Plus it’s a way to assert some normality in a world that feels decidedly abnormal.

I’m not likely to come up with anything super-profound on the most important topics, but I can make short statements, and I can amplify other voices. And I’m trying to come to grips with the fact that that’s important. I’ve been reading a lot more and posting a lot less over the past year or so, but even if I can’t say anything profound, I shouldn’t stay silent.

So I’ve been microblogging, and linking, and reposting — all things that are better suited for a service that’s built around those use cases. When I have something longer to say, I do try to pull it in here, because a blog post is better than a Twitter thread… But I think more people probably see my retweets than my blog posts, anyway.

That took a lot longer than I intended.

But I’ve finally made all of Hyperborea.org run over HTTPS.

It’s been possible to view the whole site over HTTPS ever since I turned it on for the admin area of this blog years ago, but I left HTTP as the canonical URL and didn’t redirect anything until I updated the Les Mis section, and later this blog. Now, any page you visit on this entire site should load over an encrypted connection.

(Well, any page except for the old Dillo RPMs page, since that minimalist web browser still only has experimental HTTPS support.)

The problem is when you have decades of hand-crafted web pages to go through, it can take a while to make sure everything embeds only secure or same-origin content. Every image, every script, every video. I had to update lots of absolute links, remove some widgets and ads, update other widgets, embedded videos and metadata…and just a bit at a time in my spare time.

Finally I switched on the redirects this morning. Even that took longer than expected, because I’d forgotten that mod_rewrite rules in a directory override any parent directory’s rules, so I had to copy the HTTP-to-HTTPS rewrite rule to each folder that had its own rewrite rules. Then I had to fix the interaction between mod_rewrite and ErrorDocument that was causing custom errors to redirect to the error template instead of loading it behind the scenes.

I finally moved the public side of this blog over to HTTPS last weekend. Traditionally I’ve preferred to put public info on HTTP and save HTTPS for things that need it – passwords, payment info, login tokens, anything that should be kept private — but between the movement to protect more and more of the web from eavesdropping and the fact that tools are making it harder to split content between open and encrypted sides (the WordPress app sometimes gets confused when you run the admin over HTTPS but keep the public blog on HTTP), I decided it was time.

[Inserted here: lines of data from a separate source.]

Definition rfc_search (grid : list kwargs) : cell unit :=
  new "rfc" RandomForestClassifier rfc_kwargs;;
  assign "best_score" (VFloat PyFloat.f0_5);;
  for_each grid rfc_body.

(** print best results *)
Definition rfc_report : cell unit :=
  b ← load "best_rfc_score";
  print_formatted "OOB: %0.5f" b;;
  p ← load "best_rfc_params";
  print "Best parameters:" p.

Definition rfc_cell (grid : list kwargs) : cell unit :=
  rfc_search grid;; rfc_report.

End Cells.

(** ** The grids of the notebook *)

(** The dictionaries over the keys of [items], in the order of
    [itertools.product]: the value of the last key changes fastest. *)
Fixpoint product (items : list (string * list pyval)) : list kwargs :=
  match items with
  | [] => [∅]
  | (key, values) :: rest =>
      flat_map (λ v, (λ g : kwargs, <[key := v]> g) <$> product rest) values
  end.

Definition by_key (a b : string * list pyval) : Prop :=
  String.leb a.1 b.1 = true.

#[global] Instance by_key_dec a b : Decision (by_key a b).
Proof. unfold by_key. apply _. Defined.

(** [ParameterGrid(param_grid)] of scikit-learn, as it iterates: the product
    over [sorted(param_grid.items())].  [param_grid] lists the entries of
    the dictionary in the order they are written. *)
Definition ParameterGrid (param_grid : list (string * list pyval)) : list kwargs :=
  product (merge_sort by_key param_grid).

Definition bag_hyperparam_grid : list (string * list pyval) :=
  [("min_samples_leaf", PInt <$> [1; 3; 5; 7; 9]);
   ("n_estimators", PInt <$> [500; 750; 1000; 1250; 1500; 2000])].

Definition boost_hyperparam_grid : list (string * list pyval) :=
  [("max_depth", PInt <$> [1; 3; 5; 7; 9]);
   ("n_estimators", PInt <$> [500; 750; 1000; 1250; 1500; 2000]);
   ("learning_rate", [PFloat PyFloat.f0_001; PFloat PyFloat.f0_01;
                      PFloat PyFloat.f0_1; PFloat PyFloat.f0_5; PInt 1])].

Definition rf_hyperparam_grid : list (string * list pyval) :=
  [("max_features", PInt <$> [3; 4; 5; 6; 7; 8]);
   ("min_samples_leaf", PInt <$> [1; 3; 5; 7; 9]);
   ("n_estimators", PInt <$> [500; 750; 1000; 1250; 1500; 2000])].

(** The combination the recorded run of the random-forest cell printed. *)
Definition rfc_printed_params : kwargs :=
  <["max_features" := PInt 8]> (<["min_samples_leaf" := PInt 9]>
  (<["n_estimators" := PInt 2000]> ∅)).

(** ** What a sweep sees: the scored combinations *)

Section Scored.
Context {sk : Sklearn}.

(** The estimator after one iteration: [set_params] then [fit] on the
    training partition. *)
Definition tuned (e : Est) (g : kwargs) : Est := fit XY_train (set_params g e).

The last sticking point was putting HTTPS on my CDN, and I’d decided to try getting Let’s Encrypt and CloudFront working together over the weekend. Then Amazon announced their Certificate Manager for AWS, which took care of the hard part. All I had to do was request and approve the (domain-validated) certificate, then attach it. Done!

Downside: Because I opted for the SNI option on the CDN, rather than pay the premium to get unique IP addresses on every CloudFront endpoint, the images won’t work with older browsers like IE6. (Server Name Indication is a way to put more than one HTTPS site on the same IP address.)

On the other hand, the cert I have on the site itself is SHA2-signed (as it should be, now that SHA-1 is no longer sufficient), so it wouldn’t work with older browsers even if I turned off the CDN and kept the images on the server.

It’s the first time I’ve actually broken the ability of older browsers to see any of my personal sites. I’ve broken layouts, sure, but not completely cut them off. In general I’d rather not, but I think I’m OK with it this time because

  1. SHA1 really does have to go, SHA2 is well-established, and it’s not like I’m providing downloads of modern browsers or a critical communications forum for people who are stuck with ancient hardware/software because that’s all that’s available to them.
  2. SNI has been around for TEN YEARS.

And as it turns out, DreamHost’s ModSecurity rules block IE6 to begin with, so the whole site’s already broken in that browser.